Required action
Which lines of the records below contain the word "HTTPException"? Report each of them in full.

Data

(** X15. After an update of [crud.update_student] or
    [crud.update_course] that succeeds, the row that is read back is
    the row the update returned; the rows of the other identifiers and
    the other tables are as before; and the same update applied again
    returns the same row and leaves the store as it is. *)
Theorem update_read_back (db db' : DB) (id : Z) (updated_data r : gmap string pyval) :
  (crud.update_student db id updated_data = Ok (r, db') ->
   crud.get_student db' id = Ok r
   /\ crud.update_student db' id updated_data = Ok (r, db')
   /\ (forall id', id' <> id -> students db' !! id' = students db !! id')
   /\ masters db' = masters db /\ lessons db' = lessons db)
  /\ (crud.update_course db id updated_data = Ok (r, db') ->
      crud.get_lsn db' id = Ok r
      /\ crud.update_course db' id updated_data = Ok (r, db')
      /\ (forall id', id' <> id -> lessons db' !! id' = lessons db !! id')
      /\ students db' = students db /\ masters db' = masters db).
Proof.
  split.
  - intros H. apply update_student_ok in H as (row & Hrow & _ & -> & ->).
    unfold crud.get_student.
    cbn [students masters lessons set_students]. rewrite lookup_insert_eq.
    repeat split.
    + rewrite (update_student_found _ id (crud.drop_none updated_data ∪ row))
        by (cbn [students set_students]; apply lookup_insert_eq).
      rewrite union_twice, update_row_same. cbn [mbind res_bind students set_students].
      rewrite insert_insert_eq. reflexivity.
    + intros id' Hne. rewrite lookup_insert_ne by congruence. reflexivity.
  - intros H. apply update_course_ok in H as (row & Hrow & _ & -> & ->).
    unfold crud.get_lsn.
    cbn [students masters lessons set_lessons]. rewrite lookup_insert_eq.
    repeat split.
    + rewrite (update_course_found _ id (crud.drop_none updated_data ∪ row))
        by (cbn [lessons set_lessons]; apply lookup_insert_eq).
      rewrite union_twice, update_row_same. cbn [mbind res_bind lessons set_lessons].
      rewrite insert_insert_eq. reflexivity.
    + intros id' Hne. rewrite lookup_insert_ne by congruence. reflexivity.
Qed.

Lemma update_read_back_witness :
  crud.get_lsn
    (set_lessons empty_db {[ 12345 := lesson_dump (sample_lesson (u "4")) ]}) 12345
  = Ok (lesson_dump (sample_lesson (u "4"))).
Proof.
  destruct (update_read_back
              (set_lessons empty_db {[ 12345 := lesson_dump (sample_lesson (u "3")) ]})
              (set_lessons empty_db {[ 12345 := lesson_dump (sample_lesson (u "4")) ]})
              12345 {[ "Credit" := VStr (u "4") ]}
              (lesson_dump (sample_lesson (u "4")))) as [_ H].
  apply H. vm_compute. reflexivity.
Defined.

(** ** The update handlers *)

Lemma only_lists_dump courses lids :
  student_update_dump (only_lists_update courses lids)
  = <["SCourseIDs" := of_list_opt courses]> (<["LIDs" := of_list_opt lids]> ∅).
Proof. reflexivity. Qed.

Lemma update_std_only_lists env db id courses lids :
  update_std env db id (only_lists_update courses lids)
  = crud.update_student db id
      (<["SCourseIDs" := of_list_opt courses]> (<["LIDs" := of_list_opt lids]> ∅)).
Proof.
  unfold update_std. rewrite only_lists_dump.
  rewrite bool_decide_eq_false_2 by apply insert_non_empty.
  reflexivity.
Qed.

(** X16. An update of an identifier that is not stored never succeeds.
    [upd_mas] and [upt_cour] look the row up first and report it as
    missing whatever the payload holds; [update_std] runs its rules
    first and reports the missing student only for a payload that
    passes them, such as one that sets nothing but the two lists. *)
Theorem update_of_missing_id (env : Env) (db : DB) (id : Z) :
  (students db !! id = None ->
   (forall student_update r, update_std env db id student_update <> Ok r)
   /\ (forall courses lids,
         update_std env db id (only_lists_update courses lids)
         = Raise (crud.not_found "student is not found")))
  /\ (masters db !! id = None ->
      forall mr, upd_mas env db id mr
                 = Raise (HTTPException 404 (DetailStr (u "There is no such master"))))
  /\ (lessons db !! id = None ->
      forall ln, upt_cour db id ln
                 = Raise (HTTPException 400 (DetailStr (u "CID is not found")))).
Proof.
  split; [|split].
  - intros Hrow. split.
    + intros student_update r H. unfold update_std in H.
      destruct (bool_decide _) in H; [discriminate H|].
      run_binds H. split_empty H He.
      unfold crud.update_student in H. rewrite Hrow in H. discriminate H.
    + intros courses lids. rewrite update_std_only_lists.
      unfold crud.update_student. rewrite Hrow. reflexivity.
  - intros Hrow mr. unfold upd_mas. rewrite Hrow. reflexivity.
  - intros Hrow ln. unfold upt_cour. rewrite Hrow. reflexivity.
Qed.

Lemma update_of_missing_id_witness :
  update_std sample_env empty_db 40111415001 (only_lists_update (Some [12345]) None)
  = Raise (crud.not_found "student is not found").
Proof.
  destruct (update_of_missing_id sample_env empty_db 40111415001) as [H _].
  apply H. reflexivity.
Defined.




(** X18. [master] and [upd_mas] store a master only when every
    identifier of a list of courses that is given and not empty is the
    identifier of a stored lesson. *)
Theorem master_courses_exist (env : Env) (db db' : DB) (r : gmap string pyval)
    (courses : list Z) :
  (forall mr,
     master env db mr = Ok (r, db') ->
     Master.LCourseIDs mr = Some courses ->
     Forall (fun id => is_Some (lessons db !! id)) courses)
  /\ (forall LID mr,
        upd_mas env db LID mr = Ok (r, db') ->
        UpdateMaster.LCourseIDs mr = Some (Some courses) ->
        Forall (fun id => is_Some (lessons db !! id)) courses).
Proof.
  split.
  - intros mr H Hc. unfold master in H. rewrite Hc in H.
    destruct (masters db !! Master.LID mr); [discriminate H|].
    run_binds H. split_empty H He.
    destruct courses as [|c cs]; [constructor|].
    apply (check_refs_empty_inv (lessons db) "LCourseIDs" "Lesson with ID " (c :: cs))
      in He as [_ He].
    exact He.
  - intros LID mr H Hc. unfold upd_mas in H. rewrite Hc in H.
    destruct (masters db !! LID); [|discriminate H].
    destruct (bool_decide _) in H; [discriminate H|].
    run_binds H. split_empty H He.
    destruct courses as [|c cs]; [constructor|].
    apply (check_refs_empty_inv (lessons db) "LCourseIDs" "Lesson with ID " (c :: cs))
      in He as [_ He].
    exact He.
Qed.

Lemma master_courses_exist_witness :
  Forall (fun id => is_Some
                      (lessons (set_lessons empty_db
                                  {[ 12345 := lesson_dump (sample_lesson (u "3")) ]})
                       !! id)) [12345].
Proof.
  destruct (master_courses_exist sample_env
              (set_lessons empty_db {[ 12345 := lesson_dump (sample_lesson (u "3")) ]})
              (set_masters
                 (set_lessons empty_db {[ 12345 := lesson_dump (sample_lesson (u "3")) ]})
                 {[ 123456 := master_dump (sample_master (Some [12345])) ]})
              (master_dump (sample_master (Some [12345]))) [12345]) as [H _].
  apply (H (sample_master (Some [12345]))); [|reflexivity].
  vm_cast_no_check
    (eq_refl (Ok (A := gmap string pyval * DB)
                (master_dump (sample_master (Some [12345])),
                 set_masters
                   (set_lessons empty_db {[ 12345 := lesson_dump (sample_lesson (u "3")) ]})
                   {[ 123456 := master_dump (sample_master (Some [12345])) ]}))).
Defined.

(** ** Which missing identifier is named *)

Lemma check_refs_app table key what ids1 ids2 errors :
  check_refs table key what (ids1 ++ ids2) errors
  = check_refs table key what ids2 (check_refs table key what ids1 errors).
Proof. unfold check_refs. apply foldl_app. Qed.

(** The error of the loop names the last identifier that is missing. *)
Lemma check_refs_last table key what pre id post errors :
  table !! id = None ->
  Forall (fun id' => is_Some (table !! id')) post ->
  check_refs table key what (pre ++ id :: post) errors !! key
  = Some (u what ++ py_str id ++ u " not found").
Proof.
  intros Hid Hpost. rewrite check_refs_app.
  change (id :: post) with ([id] ++ post). rewrite check_refs_app.
  rewrite (check_refs_found table key what post) by exact Hpost.
  unfold check_refs at 1. cbn [foldl]. rewrite Hid. apply lookup_insert_eq.
Qed.

(** X19. When several courses of a new student are missing, the
    aggregate error of [create_std] names one of them under [Lcourse]:
    the one that comes last in the list. *)
Theorem create_std_names_last_missing (env : Env) (db : DB) (users : Student.t)
    (pre post lids : list Z) (id : Z) :
  students db !! Student.STID users = None ->
  Student.SCourseIDs users = Some (pre ++ id :: post) ->
  Student.LIDs users = Some lids ->
  0 <= Student.ID users ->
  jstrptime env (VStr (Student.Birth users)) = None
  \/ jstrptime env (VStr (Student.Birth users)) = Some ValueError ->
  lessons db !! id = None ->
  Forall (fun id' => is_Some (lessons db !! id')) post ->
  exists errors,
    create_std env db users = Raise (HTTPException 400 (DetailValidation errors))
    /\ errors !! "Lcourse" = Some (u "Lesson with ID " ++ py_str id ++ u " not found").
Proof.
  intros Hnew Hc Hl Hid Hdate Hmiss Hpost. unfold create_std.
  rewrite Hc, Hl, Hnew. cbn [py_iter mbind res_bind].
  destruct (validate_national_id_total _ Hid) as [b ->].
  assert (exists birth, check_shamsi env (VStr (Student.Birth users)) = Ok birth) as [birth ->].
  { unfold check_shamsi. destruct Hdate as [-> | ->]; eauto. }
  assert (exists index_wrong,
    (if (length (py_str (Student.STID users)) =? 11)%nat
     then v ← py_int (slice 9 11 (py_str (Student.STID users)));
          Ok (negb ((v <=? 99) && (1 <=? v)))
     else Ok false) = Ok index_wrong) as (index_wrong & ->).
  { destruct (Nat.eqb_spec (length (py_str (Student.STID users))) 11) as [H11|_].
    - destruct (stid_index_total _ H11) as [v ->]. eauto.
    - eauto. }
  cbn [mbind res_bind].
  match goal with
  | |- context [bool_decide (?E = ∅)] => set (errors := E)
  end.
  assert (errors !! "Lcourse"
          = Some (u "Lesson with ID " ++ py_str id ++ u " not found")) as Hkey.
  { subst errors. rewrite !lookup_set_if_ne by discriminate.
    rewrite lookup_check_refs_ne by discriminate.
    apply check_refs_last; assumption. }
  exists errors. split; [|exact Hkey].
  destruct (bool_decide_reflect (errors = ∅)) as [He|_]; [|reflexivity].
  rewrite He, lookup_empty in Hkey. discriminate Hkey.
Qed.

Worked solution
                 = Raise (HTTPException 404 (DetailStr (u "There is no such master"))))
                 = Raise (HTTPException 400 (DetailStr (u "CID is not found")))).
    create_std env db users = Raise (HTTPException 400 (DetailValidation errors))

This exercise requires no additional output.